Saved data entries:
►

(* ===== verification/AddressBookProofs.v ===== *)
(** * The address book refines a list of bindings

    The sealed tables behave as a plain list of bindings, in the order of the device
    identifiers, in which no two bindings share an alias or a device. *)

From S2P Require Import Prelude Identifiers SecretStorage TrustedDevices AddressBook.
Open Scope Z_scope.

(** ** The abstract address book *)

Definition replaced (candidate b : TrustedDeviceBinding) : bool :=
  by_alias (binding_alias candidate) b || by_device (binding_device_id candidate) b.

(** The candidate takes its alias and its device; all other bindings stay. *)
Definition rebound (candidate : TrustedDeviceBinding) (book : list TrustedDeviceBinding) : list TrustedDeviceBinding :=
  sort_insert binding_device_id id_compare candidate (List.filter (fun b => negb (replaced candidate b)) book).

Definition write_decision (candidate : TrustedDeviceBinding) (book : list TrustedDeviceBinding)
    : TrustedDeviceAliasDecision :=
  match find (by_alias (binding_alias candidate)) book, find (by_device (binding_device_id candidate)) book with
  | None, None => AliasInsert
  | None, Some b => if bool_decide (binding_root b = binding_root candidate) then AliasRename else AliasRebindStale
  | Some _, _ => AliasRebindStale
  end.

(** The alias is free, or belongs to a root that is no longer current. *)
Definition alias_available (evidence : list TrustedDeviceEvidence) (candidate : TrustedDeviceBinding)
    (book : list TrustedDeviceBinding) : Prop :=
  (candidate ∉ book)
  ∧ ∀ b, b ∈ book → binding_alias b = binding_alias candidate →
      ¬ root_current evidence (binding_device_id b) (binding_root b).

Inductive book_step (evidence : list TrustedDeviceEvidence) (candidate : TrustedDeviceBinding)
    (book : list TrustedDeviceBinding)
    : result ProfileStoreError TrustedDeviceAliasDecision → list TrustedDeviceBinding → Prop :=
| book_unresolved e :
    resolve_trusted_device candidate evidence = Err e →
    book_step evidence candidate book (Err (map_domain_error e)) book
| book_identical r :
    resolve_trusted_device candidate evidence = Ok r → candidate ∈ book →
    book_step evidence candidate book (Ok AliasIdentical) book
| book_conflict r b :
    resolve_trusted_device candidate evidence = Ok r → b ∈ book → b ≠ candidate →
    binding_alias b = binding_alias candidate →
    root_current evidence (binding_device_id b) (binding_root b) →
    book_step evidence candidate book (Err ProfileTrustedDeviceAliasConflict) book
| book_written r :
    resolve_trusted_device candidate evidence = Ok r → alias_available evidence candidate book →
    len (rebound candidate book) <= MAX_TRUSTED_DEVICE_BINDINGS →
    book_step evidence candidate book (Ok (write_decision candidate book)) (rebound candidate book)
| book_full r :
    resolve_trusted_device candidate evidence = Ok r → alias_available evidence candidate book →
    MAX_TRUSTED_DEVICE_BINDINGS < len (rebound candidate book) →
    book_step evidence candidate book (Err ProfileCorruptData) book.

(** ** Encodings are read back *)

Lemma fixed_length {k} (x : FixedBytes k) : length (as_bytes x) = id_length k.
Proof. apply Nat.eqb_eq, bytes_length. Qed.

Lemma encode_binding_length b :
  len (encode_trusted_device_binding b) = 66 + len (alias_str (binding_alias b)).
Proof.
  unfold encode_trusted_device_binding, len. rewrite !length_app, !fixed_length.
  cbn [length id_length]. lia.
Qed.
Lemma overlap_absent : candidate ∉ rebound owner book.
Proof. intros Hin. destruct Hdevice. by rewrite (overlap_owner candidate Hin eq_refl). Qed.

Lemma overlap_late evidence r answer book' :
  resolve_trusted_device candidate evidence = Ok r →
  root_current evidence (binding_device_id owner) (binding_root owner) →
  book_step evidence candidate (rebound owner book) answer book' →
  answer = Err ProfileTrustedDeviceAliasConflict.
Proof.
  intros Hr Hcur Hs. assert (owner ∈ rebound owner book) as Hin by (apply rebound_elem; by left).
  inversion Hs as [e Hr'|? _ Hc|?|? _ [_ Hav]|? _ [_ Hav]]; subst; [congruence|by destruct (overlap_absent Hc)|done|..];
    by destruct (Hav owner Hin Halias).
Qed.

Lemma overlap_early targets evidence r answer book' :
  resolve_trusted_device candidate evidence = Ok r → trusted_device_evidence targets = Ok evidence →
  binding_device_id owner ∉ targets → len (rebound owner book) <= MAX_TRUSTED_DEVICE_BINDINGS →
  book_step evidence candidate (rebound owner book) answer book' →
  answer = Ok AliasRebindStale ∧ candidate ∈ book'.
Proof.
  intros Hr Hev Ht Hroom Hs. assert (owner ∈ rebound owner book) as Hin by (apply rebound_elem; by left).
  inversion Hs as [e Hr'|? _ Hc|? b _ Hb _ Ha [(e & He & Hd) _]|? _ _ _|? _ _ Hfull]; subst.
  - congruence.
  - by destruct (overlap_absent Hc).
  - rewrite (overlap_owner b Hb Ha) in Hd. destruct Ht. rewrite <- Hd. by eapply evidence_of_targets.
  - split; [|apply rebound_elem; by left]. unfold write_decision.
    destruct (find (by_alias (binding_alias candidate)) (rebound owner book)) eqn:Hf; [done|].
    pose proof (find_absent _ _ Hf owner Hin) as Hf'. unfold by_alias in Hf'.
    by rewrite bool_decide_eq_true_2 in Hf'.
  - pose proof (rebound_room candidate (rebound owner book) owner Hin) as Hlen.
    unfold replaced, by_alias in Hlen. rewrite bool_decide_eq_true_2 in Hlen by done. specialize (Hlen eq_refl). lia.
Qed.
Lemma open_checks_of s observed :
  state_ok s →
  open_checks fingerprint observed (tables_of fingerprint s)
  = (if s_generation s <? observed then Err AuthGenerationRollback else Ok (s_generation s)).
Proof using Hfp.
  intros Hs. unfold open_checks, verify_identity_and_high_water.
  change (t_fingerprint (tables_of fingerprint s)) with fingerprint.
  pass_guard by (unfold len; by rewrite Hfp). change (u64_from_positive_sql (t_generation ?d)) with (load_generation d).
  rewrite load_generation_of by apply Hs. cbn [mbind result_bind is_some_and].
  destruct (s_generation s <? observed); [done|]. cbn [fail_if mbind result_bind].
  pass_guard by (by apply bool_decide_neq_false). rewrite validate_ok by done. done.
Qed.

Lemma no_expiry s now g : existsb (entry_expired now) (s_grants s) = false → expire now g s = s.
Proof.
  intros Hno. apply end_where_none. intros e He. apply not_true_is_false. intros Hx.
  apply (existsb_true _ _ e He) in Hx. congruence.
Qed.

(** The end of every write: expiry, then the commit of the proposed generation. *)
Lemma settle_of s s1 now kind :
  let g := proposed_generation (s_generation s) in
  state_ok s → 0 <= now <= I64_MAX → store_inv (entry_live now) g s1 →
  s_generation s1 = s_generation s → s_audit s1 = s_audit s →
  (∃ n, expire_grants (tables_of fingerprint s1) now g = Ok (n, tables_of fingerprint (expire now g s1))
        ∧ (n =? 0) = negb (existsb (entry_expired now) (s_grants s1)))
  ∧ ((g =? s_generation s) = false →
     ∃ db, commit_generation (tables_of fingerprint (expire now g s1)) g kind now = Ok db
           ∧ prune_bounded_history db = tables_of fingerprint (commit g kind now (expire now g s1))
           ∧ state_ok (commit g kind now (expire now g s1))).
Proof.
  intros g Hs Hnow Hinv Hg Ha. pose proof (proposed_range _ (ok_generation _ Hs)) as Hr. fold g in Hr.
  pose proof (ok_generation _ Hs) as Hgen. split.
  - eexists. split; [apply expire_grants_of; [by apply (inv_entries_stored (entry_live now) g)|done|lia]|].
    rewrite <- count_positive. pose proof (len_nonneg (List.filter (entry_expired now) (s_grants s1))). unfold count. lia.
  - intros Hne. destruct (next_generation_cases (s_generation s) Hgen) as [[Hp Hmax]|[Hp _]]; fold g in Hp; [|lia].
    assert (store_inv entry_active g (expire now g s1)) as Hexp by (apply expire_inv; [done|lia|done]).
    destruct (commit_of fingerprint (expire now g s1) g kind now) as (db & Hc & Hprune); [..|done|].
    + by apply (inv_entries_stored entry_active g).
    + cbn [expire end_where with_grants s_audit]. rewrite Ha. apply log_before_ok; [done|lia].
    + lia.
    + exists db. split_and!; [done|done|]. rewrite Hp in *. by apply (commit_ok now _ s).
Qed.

◄
►

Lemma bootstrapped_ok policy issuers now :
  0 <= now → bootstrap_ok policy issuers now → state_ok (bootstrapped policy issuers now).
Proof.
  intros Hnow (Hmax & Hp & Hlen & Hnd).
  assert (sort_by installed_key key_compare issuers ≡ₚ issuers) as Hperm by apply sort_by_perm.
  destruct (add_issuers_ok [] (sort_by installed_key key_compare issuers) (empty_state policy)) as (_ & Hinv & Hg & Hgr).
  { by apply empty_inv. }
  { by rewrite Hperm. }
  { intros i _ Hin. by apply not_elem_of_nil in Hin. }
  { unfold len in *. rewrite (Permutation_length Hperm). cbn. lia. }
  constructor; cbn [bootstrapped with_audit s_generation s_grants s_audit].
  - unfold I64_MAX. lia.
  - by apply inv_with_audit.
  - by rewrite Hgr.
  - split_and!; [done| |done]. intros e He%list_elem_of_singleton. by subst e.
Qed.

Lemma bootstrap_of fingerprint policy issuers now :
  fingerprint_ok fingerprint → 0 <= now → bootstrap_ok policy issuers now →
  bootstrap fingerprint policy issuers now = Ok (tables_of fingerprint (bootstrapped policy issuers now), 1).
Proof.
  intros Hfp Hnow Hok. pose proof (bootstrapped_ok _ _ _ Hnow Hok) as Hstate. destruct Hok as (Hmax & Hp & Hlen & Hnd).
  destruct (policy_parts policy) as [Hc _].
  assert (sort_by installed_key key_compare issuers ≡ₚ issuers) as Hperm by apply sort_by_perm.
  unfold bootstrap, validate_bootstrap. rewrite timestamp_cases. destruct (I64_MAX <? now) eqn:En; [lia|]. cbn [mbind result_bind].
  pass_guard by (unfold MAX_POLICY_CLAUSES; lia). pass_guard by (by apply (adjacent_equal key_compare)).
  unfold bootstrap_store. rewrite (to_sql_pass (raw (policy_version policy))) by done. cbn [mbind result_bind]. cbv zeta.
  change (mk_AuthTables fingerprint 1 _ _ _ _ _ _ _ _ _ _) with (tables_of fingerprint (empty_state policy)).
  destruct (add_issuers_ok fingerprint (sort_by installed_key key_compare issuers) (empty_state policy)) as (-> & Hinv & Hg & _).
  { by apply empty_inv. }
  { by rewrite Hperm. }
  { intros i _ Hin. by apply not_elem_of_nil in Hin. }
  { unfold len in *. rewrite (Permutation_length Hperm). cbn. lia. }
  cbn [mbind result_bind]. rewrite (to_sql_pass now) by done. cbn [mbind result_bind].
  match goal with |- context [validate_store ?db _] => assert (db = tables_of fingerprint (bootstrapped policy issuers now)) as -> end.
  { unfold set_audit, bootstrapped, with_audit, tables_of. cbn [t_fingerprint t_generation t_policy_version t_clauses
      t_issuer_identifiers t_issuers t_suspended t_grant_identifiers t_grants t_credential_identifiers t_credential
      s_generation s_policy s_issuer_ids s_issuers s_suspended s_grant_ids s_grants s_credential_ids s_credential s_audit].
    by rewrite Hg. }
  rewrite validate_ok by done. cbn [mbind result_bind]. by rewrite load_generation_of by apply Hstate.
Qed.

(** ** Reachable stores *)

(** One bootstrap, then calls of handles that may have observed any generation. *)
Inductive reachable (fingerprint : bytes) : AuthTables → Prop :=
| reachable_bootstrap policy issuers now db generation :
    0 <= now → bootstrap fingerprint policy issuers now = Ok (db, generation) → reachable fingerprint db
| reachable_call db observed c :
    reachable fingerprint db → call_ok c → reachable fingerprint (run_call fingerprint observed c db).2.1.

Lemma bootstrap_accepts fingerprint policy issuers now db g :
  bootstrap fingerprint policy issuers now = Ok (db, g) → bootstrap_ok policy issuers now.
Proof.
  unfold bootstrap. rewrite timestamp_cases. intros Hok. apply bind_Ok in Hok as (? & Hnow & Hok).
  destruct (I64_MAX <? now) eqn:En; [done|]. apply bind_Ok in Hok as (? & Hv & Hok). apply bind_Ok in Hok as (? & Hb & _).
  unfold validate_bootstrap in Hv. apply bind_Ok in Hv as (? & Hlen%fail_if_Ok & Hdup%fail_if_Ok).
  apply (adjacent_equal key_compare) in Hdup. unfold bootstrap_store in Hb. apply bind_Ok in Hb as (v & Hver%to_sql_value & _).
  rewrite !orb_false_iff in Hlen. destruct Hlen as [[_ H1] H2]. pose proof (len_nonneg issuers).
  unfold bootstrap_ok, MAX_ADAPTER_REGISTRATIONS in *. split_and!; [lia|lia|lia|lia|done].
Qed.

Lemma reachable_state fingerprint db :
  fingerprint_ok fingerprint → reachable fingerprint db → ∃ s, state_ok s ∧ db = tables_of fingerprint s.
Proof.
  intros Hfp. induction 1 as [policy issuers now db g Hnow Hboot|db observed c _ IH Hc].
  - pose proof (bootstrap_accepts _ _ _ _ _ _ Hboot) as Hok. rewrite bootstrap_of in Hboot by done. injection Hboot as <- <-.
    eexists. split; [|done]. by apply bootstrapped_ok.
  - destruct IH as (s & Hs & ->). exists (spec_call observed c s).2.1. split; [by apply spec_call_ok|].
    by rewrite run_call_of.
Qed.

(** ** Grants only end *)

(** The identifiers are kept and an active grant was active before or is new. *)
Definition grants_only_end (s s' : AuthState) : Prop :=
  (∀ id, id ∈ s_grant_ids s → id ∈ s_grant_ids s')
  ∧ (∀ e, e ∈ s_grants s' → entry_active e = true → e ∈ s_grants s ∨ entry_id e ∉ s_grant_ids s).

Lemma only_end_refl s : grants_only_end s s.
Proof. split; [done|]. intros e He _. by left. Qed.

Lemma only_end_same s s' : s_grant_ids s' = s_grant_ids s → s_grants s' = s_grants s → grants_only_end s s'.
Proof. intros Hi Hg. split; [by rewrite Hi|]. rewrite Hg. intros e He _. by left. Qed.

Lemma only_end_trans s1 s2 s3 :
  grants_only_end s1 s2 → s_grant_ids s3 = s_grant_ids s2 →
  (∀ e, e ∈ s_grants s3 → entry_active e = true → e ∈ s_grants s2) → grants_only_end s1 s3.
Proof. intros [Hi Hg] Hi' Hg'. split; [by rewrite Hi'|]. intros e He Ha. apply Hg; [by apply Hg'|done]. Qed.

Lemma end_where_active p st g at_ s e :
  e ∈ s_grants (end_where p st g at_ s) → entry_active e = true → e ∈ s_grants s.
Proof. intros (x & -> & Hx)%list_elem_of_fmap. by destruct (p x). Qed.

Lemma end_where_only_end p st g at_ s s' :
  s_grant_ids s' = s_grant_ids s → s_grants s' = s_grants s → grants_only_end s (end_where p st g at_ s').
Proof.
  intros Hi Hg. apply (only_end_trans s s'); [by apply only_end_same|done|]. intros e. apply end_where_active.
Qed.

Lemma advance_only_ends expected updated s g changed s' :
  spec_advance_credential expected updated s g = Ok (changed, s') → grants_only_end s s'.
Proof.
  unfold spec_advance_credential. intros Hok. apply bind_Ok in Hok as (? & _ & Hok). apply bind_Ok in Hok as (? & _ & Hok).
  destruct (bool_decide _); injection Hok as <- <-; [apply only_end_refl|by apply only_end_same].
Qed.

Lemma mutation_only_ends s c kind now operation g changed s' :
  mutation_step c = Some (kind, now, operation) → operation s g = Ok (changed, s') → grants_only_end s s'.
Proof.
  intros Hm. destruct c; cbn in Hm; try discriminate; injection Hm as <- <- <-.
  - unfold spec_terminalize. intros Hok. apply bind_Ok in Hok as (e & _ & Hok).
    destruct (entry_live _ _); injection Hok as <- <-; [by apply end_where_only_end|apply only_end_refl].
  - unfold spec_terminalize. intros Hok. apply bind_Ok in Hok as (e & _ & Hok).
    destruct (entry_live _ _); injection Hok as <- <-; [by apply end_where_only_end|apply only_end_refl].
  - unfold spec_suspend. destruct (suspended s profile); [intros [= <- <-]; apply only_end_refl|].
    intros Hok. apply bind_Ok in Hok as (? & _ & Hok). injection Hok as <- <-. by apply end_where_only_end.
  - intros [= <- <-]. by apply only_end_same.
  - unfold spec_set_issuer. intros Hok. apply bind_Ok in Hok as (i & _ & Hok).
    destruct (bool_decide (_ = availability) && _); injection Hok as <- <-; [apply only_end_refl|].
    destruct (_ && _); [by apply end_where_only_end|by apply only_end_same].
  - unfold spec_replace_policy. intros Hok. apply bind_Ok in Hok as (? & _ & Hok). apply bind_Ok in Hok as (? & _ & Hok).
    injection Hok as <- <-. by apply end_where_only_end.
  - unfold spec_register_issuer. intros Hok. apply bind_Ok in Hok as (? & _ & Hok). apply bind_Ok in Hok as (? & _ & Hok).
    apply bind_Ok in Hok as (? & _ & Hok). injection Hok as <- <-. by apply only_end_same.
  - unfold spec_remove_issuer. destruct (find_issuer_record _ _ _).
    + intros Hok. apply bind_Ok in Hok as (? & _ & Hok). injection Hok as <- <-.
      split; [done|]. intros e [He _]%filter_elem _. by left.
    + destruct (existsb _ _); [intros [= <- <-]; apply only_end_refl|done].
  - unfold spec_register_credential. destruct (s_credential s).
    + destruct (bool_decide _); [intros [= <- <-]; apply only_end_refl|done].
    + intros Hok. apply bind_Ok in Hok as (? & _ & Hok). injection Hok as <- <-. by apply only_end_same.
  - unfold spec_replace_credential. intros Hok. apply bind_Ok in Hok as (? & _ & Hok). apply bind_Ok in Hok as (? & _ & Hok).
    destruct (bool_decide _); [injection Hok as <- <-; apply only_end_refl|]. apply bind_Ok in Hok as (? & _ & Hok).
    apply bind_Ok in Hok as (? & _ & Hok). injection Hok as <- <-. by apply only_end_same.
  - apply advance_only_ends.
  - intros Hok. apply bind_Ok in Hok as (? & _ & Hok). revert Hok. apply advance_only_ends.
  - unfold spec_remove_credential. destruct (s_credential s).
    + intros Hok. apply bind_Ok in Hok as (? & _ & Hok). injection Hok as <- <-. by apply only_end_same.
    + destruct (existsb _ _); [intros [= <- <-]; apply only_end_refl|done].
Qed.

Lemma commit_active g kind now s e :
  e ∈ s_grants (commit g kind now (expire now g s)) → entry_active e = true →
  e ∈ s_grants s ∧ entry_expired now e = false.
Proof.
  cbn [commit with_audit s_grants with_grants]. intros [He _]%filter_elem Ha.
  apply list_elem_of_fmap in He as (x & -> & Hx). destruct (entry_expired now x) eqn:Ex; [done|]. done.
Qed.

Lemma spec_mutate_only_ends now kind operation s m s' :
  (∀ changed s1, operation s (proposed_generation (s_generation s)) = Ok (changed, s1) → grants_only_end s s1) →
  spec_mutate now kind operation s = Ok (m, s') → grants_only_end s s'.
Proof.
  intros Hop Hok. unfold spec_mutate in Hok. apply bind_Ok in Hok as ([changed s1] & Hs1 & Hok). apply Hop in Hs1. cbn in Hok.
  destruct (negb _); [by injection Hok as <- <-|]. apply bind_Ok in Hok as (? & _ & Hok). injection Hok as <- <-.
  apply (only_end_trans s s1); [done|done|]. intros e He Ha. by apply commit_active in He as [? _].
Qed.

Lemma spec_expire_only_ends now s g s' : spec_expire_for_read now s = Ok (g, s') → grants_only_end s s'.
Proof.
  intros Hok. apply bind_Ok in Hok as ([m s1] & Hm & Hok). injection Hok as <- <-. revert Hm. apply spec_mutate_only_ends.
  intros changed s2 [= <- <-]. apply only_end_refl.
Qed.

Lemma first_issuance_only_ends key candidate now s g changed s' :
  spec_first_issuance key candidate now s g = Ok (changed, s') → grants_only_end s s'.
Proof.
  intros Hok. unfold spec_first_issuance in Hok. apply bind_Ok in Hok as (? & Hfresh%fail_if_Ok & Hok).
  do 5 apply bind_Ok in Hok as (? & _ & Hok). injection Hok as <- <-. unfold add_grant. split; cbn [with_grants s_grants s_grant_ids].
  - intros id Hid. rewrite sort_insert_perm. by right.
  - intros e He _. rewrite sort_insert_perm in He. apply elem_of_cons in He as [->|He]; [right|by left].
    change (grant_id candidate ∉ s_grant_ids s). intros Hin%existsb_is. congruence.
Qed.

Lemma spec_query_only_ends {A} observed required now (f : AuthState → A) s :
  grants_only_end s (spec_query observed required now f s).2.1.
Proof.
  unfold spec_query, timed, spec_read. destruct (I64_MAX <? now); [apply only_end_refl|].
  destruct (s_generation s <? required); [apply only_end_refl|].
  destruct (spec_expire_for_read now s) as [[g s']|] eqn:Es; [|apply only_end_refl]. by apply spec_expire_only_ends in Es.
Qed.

◄

# Description of the task
For the data shown above, give the number of lines where the word "Hdup" appears, and nothing else.

# Response for this exercise
2